(** A call on a fresh descriptor that is closed when the call fails. *)
Lemma keeps_or_close fd c :
  call_fd c = Some fd -> (forall fd', c <> sys_close fd') ->
  keeps fd_step [fd] (or_close system fd c) (fun r fds => fds = if r is Ok _ then [fd] else []).
Proof.
  intros Hc Hn. eapply keeps_guarded; [by apply keeps_use_fd|done|]. intros error fds ->. apply keeps_close.
Qed.

Definition tun_fds (r : io Tun) : list Z := match r with Ok t => [tun_fd t] | Err _ => [] end.

Lemma keeps_open_fd c :
  call_fd c = None -> (forall a, opens c a = if 0 <=? ret a then Some (ret a) else None) ->
  keeps fd_step [] (checked system c) (fun r fds => fds = match r with Ok a => [ret a] | Err _ => [] end).
Proof.
  intros Hc Ho. apply keeps_checked. intros a. unfold fd_step. rewrite Hc, Ho.
  eexists. split; [done|]. destruct (Z.ltb_spec (ret a) 0), (Z.leb_spec 0 (ret a)); done || lia.
Qed.

Lemma keeps_open_linux name : keeps fd_step [] (open_linux system name) (fun r fds => fds = tun_fds r).
Proof.
  eapply keeps_bind; [by apply keeps_open_fd|done|]. intros a fds ->.
  eapply keeps_bind; [by apply keeps_or_close|done|]. intros b fds ->. by apply keeps_ret.
Qed.

Lemma keeps_open_utun : keeps fd_step [] (open_utun system) (fun r fds => fds = tun_fds r).
Proof.
  eapply keeps_bind; [by apply keeps_open_fd|done|]. intros a fds ->.
  do 3 (eapply keeps_bind; [by apply keeps_or_close|done|]; intros ? ? ->). by apply keeps_ret.
Qed.

Lemma keeps_use t u : keeps fd_step [tun_fd t] (use_tun system t u) (fun _ fds => fds = [tun_fd t]).
Proof.
  destruct u as [size|packet]; eapply (keeps_ignore _ _ _ (fun _ fds => fds = [tun_fd t])); try done.
  - eapply keeps_bind; [by apply keeps_use_fd|done|]. intros a fds ->. cbv beta.
    destruct (macos_header t); [destruct (_ || _)|]; by (apply keeps_ret || apply keeps_of_io).
  - eapply keeps_bind; [by apply (keeps_of_io _ _ _ (fun _ fds => fds = [tun_fd t]))|done|]. intros frame fds ->.
    eapply keeps_bind; [by apply keeps_use_fd|done|]. intros a fds ->. by apply keeps_ret.
Qed.

Lemma keeps_use_all t us : keeps fd_step [tun_fd t] (use_all system t us) (fun _ fds => fds = [tun_fd t]).
Proof.
  induction us as [|u us IH]; [by apply keeps_ret|]. cbn. eapply keeps_bind; [apply keeps_use|done|].
  intros [] fds ->. exact IH.
Qed.
End lemmas.

(** ** Properties *)

(** C31: The device's descriptor has one owner: on Linux and macOS, opening the device either fails
    and leaves no descriptor open, or leaves exactly the device's; while it is used no other
    descriptor is touched; and dropping it closes it. No call is ever made on a descriptor
    that is not open, so none is closed twice or used after it was closed. *)
Theorem tun_descriptor_lifecycle system os wintun name us h :
  os <> Windows ->
  exists r calls, tun_open system os wintun name h = (r, h ++ calls) /\
    descriptors [] calls = Some (tun_fds r) /\
    forall t, r = Ok t ->
      exists r' used, (_ ← ignore (use_all system t us); tun_drop system t) (h ++ calls) = (r', h ++ calls ++ used) /\
        descriptors [] (calls ++ used) = Some [].
Proof.
  intros Hos. destruct (tun_open system os wintun name h) as [r h1] eqn:E.
  assert (keeps fd_step [] (tun_open system os wintun name) (fun r fds => fds = tun_fds r)) as Hk
    by (destruct os; [apply keeps_open_linux|apply keeps_open_utun|done]).
  destruct (Hk _ _ _ E) as (calls & fds & -> & D & ->). exists r, calls. split_and!; [done..|]. intros t ->.
  destruct ((_ ← ignore (use_all system t us); tun_drop system t) (h ++ calls)) as [r' h2] eqn:E2.
  assert (keeps fd_step [tun_fd t] (_ ← ignore (use_all system t us); tun_drop system t) (fun _ fds => fds = [])) as Hu.
  { eapply (keeps_bind _ _ _ _ (fun r fds => r = Ok tt /\ fds = [tun_fd t])); [|by intros ? ? [? _]|].
    - eapply (keeps_ignore _ _ _ (fun _ fds => fds = [tun_fd t])); [apply keeps_use_all|done].
    - intros [] fds [_ ->]. apply keeps_close. }
  destruct (Hu _ _ _ E2) as (used & fds & -> & D2 & ->). exists r', used. rewrite <-app_assoc. split; [done|].
  unfold descriptors. by rewrite follow_app, D.
Qed.

(** A version of Internet Protocol other than 6 is announced as IPv4. *)
Definition is_ipv6 (packet : list Z) : bool := from_option (fun byte => Z.shiftr byte 4 =? 6) false (head packet).

Definition read_size (t : Tun) (size : nat) : nat := if macos_header t then INTERNAL_BUFFER else size.

(** C32: Packets survive the device: what [write_packet] hands to the kernel is one frame, with
    the protocol family in front where the device wants it; the write is reported complete
    exactly when the kernel took the whole frame; and a reader that the kernel gives the same
    bytes gets the packet back, if its buffer is large enough. *)
Theorem tun_packet_roundtrip system t packet size h h' written :
  packet <> [] -> (length packet <= size)%nat ->
  write_packet system t packet h = (Ok written, h') ->
  exists frame a, h' = h ++ [(sys_write (tun_fd t) frame, a)] /\
    frame = (if macos_header t then [0; 0; 0; if is_ipv6 packet then 30 else 2] else []) ++ packet /\
    (written = Z.of_nat (length packet) <-> ret a = Z.of_nat (length frame)) /\
    forall system2 h2, let a2 := system2 h2 (sys_read (tun_fd t) (Z.of_nat (read_size t size))) in
      ret a2 = Z.of_nat (length frame) -> out a2 = frame -> (read_packet system2 t size h2).1 = Ok packet.
Proof.
  intros Hne Hsize Hw. unfold write_packet in Hw. next_effect Hw frame h1 Hf.
  assert (packet_frame t packet = Ok frame /\ h1 = h) as [Hf' ->] by (by injection Hf). clear Hf.
  assert (0 < length packet)%nat as Hpos by (destruct packet; [done|cbn; lia]).
  next_effect Hw a h2 Ha. apply checked_Ok in Ha as (-> & Hret & ->). injection Hw as <- <-.
  exists frame, (system h (sys_write (tun_fd t) frame)). split; [done|].
  assert (frame = (if macos_header t then [0; 0; 0; if is_ipv6 packet then 30 else 2] else []) ++ packet) as Hframe.
  { unfold packet_frame in Hf'. destruct (macos_header t); [case_decide; [done|]|]; by injection Hf'. }
  split; [done|]. split.
  { rewrite Hframe, length_app. destruct (macos_header t); cbn [length]; lia. }
  intros system2 h2 a2 Hr Ho. unfold read_packet. rewrite eff_bind_run, checked_run.
  fold (read_size t size). subst a2. rewrite Hr. destruct (Z.ltb_spec (Z.of_nat (length frame)) 0); [lia|].
  cbv beta iota zeta. rewrite Hr, Ho, Nat2Z.id, take_ge by done. rewrite Hframe, length_app.
  destruct (macos_header t); [|done]. cbn [length app drop].
  destruct (_ || _) eqn:Hb; [|done]. apply orb_true_iff in Hb as [Hb%Z.leb_le|Hb%Z.ltb_lt]; lia.
Qed.

(** C34: Reading never overruns a buffer: of a kernel that fills in as many bytes as it reports, at
    most those it was asked for, one read is asked for at most what the buffer behind it holds;
    the packet is what was read less the header, fits the caller's buffer, and is not empty
    where the device has a header. *)
Theorem read_packet_fits system t size h packet h' :
  (forall n, let a := system h (sys_read (tun_fd t) n) in ret a <= n /\ length (out a) = Z.to_nat (ret a)) ->
  read_packet system t size h = (Ok packet, h') ->
  exists a, h' = h ++ [(sys_read (tun_fd t) (Z.of_nat (read_size t size)), a)] /\
    0 <= ret a <= Z.of_nat (read_size t size) /\
    Z.of_nat (length packet) = ret a - (if macos_header t then 4 else 0) /\
    (length packet <= size)%nat /\
    (macos_header t = true -> packet <> []).
Proof.
  intros Hk Hr. unfold read_packet in Hr. next_effect Hr a h1 Ha. apply checked_Ok in Ha as (Ha & Hpos & ->).
  fold (read_size t size) in *. destruct (Hk (Z.of_nat (read_size t size))) as [Hle Hlen]. rewrite <-Ha in Hle, Hlen.
  exists a. rewrite take_ge in Hr by lia. unfold read_size in *. destruct (macos_header t).
  - destruct (_ || _) eqn:Hb; [done|]. apply orb_false_iff in Hb as [H4 Hs].
    apply Z.leb_gt in H4. apply Z.ltb_ge in Hs. injection Hr as <- <-.
    rewrite length_drop. split_and!; [done|lia..|]. intros _ E%(f_equal length). rewrite length_drop in E. cbn in E. lia.
  - injection Hr as <- <-. split_and!; [done|lia..|done].
Qed.

(** ** Witnesses *)

(** A kernel for the witnesses: descriptor 7, and one IPv4 packet with the macOS header. *)
Definition echo_kernel (h : history) (c : call) : answer :=
  match c with
  | sys_open _ _ | sys_socket _ _ _ => answering 7 []
  | sys_read _ n => answering (Z.min n 6) (take (Z.to_nat n) [0; 0; 0; 2; 69; 0])
  | sys_write _ data => answering (Z.of_nat (length data)) []
  | sys_connect_ctl _ _ _ => answering (-1) []
  | _ => answering 0 []
  end.

Definition no_wintun : Wintun :=
  {| load_from_path := Err []; adapter_open := Err []; adapter_create := Err []; start_session := Err [] |}.
Definition utun : Tun := {| tun_fd := 7; macos_header := true; tun_name := str "utun4" |}.

Lemma tun_descriptor_lifecycle_witness :
  exists r calls, tun_open echo_kernel Linux no_wintun (str "vpn0") [] = (r, [] ++ calls) /\
    descriptors [] calls = Some (tun_fds r) /\
    forall t, r = Ok t ->
      exists r' used, (_ ← ignore (use_all echo_kernel t [Uses_read 1500; Uses_write [69]]); tun_drop echo_kernel t) ([] ++ calls)
                        = (r', [] ++ calls ++ used) /\
        descriptors [] (calls ++ used) = Some [].
Proof.
  apply (tun_descriptor_lifecycle echo_kernel Linux no_wintun (str "vpn0") [Uses_read 1500; Uses_write [69]] []).
  discriminate.
Defined.
Lemma client_logins_bound_witness :
  exists key v fingerprint f,
    (key, v) ∈ example_entries /\ parse_ipv4 key = Some (ipv4_new 10 8 1 2) /\
    split_whitespace v = [fingerprint; str "alice"; str "secret"] /\
    str "alice" <> [] /\ str "secret" <> [] /\
    normalize_sha256_fingerprint fingerprint = Ok f /\
    example_bindings !! ipv4_new 10 8 1 2 = Some f.
Proof.
  apply (client_logins_bound example_entries (ipv4_new 10 8 1 1) (str "10.8.1.0/24") example_bindings
           {[ipv4_new 10 8 1 2 := (str "alice", str "secret")]}).
  - apply example_bindings_ok.
  - vm_compute. reflexivity.
  - vm_compute. reflexivity.
Defined.

(** A duration option is read within its bounds: a value is accepted exactly when the
    text (or the default, when the key is absent) is a [u64] between the minimum and the
    maximum, and then gives that many seconds without overflow. *)
Theorem duration_value_exact values key default minimum maximum d :
  0 <= default <= u64_max ->
  duration_value values key default minimum maximum = Ok d <->
  exists seconds,
    match values !! key with
    | Some text => parse_uint u64_max text = Some seconds
    | None => seconds = default
    end /\ minimum <= seconds <= maximum /\ d = from_secs seconds.
Proof.
  intros Hd. unfold duration_value. rewrite result_bind_Ok. setoid_rewrite ok_or_Ok.
  unfold value. destruct (values !! key) as [text|]; cbn [from_option id].
  - split.
    + intros (s & Hs & H). exists s. destruct (_ && _) eqn:Hc; [|done].
      apply andb_true_iff in Hc as [?%Z.leb_le ?%Z.leb_le]. naive_solver lia.
    + intros (s & Hs & Hb & ->). exists s. split; [done|].
      rewrite (proj2 (andb_true_iff _ _)); [done|]. rewrite !Z.leb_le. lia.
  - rewrite parse_display_uint by done. split.
    + intros (s & [= <-] & H). exists default. destruct (_ && _) eqn:Hc; [|done].
      apply andb_true_iff in Hc as [?%Z.leb_le ?%Z.leb_le]. naive_solver lia.
    + intros (s & -> & Hb & ->). exists default. split; [done|].
      rewrite (proj2 (andb_true_iff _ _)); [done|]. rewrite !Z.leb_le. lia.
Qed.

Lemma duration_value_exact_witness :
  duration_value {[str "ban_seconds" := str "300"]} (str "ban_seconds") 600 1 86400 = Ok (from_secs 300).
Proof.
  apply (duration_value_exact {[str "ban_seconds" := str "300"]} (str "ban_seconds") 600 1 86400).
  - vm_compute. split; discriminate.
  - exists 300. split_and!; vm_compute; (discriminate || reflexivity).
Defined.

===

Retype word for word everything in the listing above from the line that holds "exists frame a, h'" down to the line that holds "destruct (macos_header t); [|done].". Keep both end lines and leave out the rest.

  exists frame a, h' = h ++ [(sys_write (tun_fd t) frame, a)] /\
    frame = (if macos_header t then [0; 0; 0; if is_ipv6 packet then 30 else 2] else []) ++ packet /\
    (written = Z.of_nat (length packet) <-> ret a = Z.of_nat (length frame)) /\
    forall system2 h2, let a2 := system2 h2 (sys_read (tun_fd t) (Z.of_nat (read_size t size))) in
      ret a2 = Z.of_nat (length frame) -> out a2 = frame -> (read_packet system2 t size h2).1 = Ok packet.
Proof.
  intros Hne Hsize Hw. unfold write_packet in Hw. next_effect Hw frame h1 Hf.
  assert (packet_frame t packet = Ok frame /\ h1 = h) as [Hf' ->] by (by injection Hf). clear Hf.
  assert (0 < length packet)%nat as Hpos by (destruct packet; [done|cbn; lia]).
  next_effect Hw a h2 Ha. apply checked_Ok in Ha as (-> & Hret & ->). injection Hw as <- <-.
  exists frame, (system h (sys_write (tun_fd t) frame)). split; [done|].
  assert (frame = (if macos_header t then [0; 0; 0; if is_ipv6 packet then 30 else 2] else []) ++ packet) as Hframe.
  { unfold packet_frame in Hf'. destruct (macos_header t); [case_decide; [done|]|]; by injection Hf'. }
  split; [done|]. split.
  { rewrite Hframe, length_app. destruct (macos_header t); cbn [length]; lia. }
  intros system2 h2 a2 Hr Ho. unfold read_packet. rewrite eff_bind_run, checked_run.
  fold (read_size t size). subst a2. rewrite Hr. destruct (Z.ltb_spec (Z.of_nat (length frame)) 0); [lia|].
  cbv beta iota zeta. rewrite Hr, Ho, Nat2Z.id, take_ge by done. rewrite Hframe, length_app.
  destruct (macos_header t); [|done]. cbn [length app drop].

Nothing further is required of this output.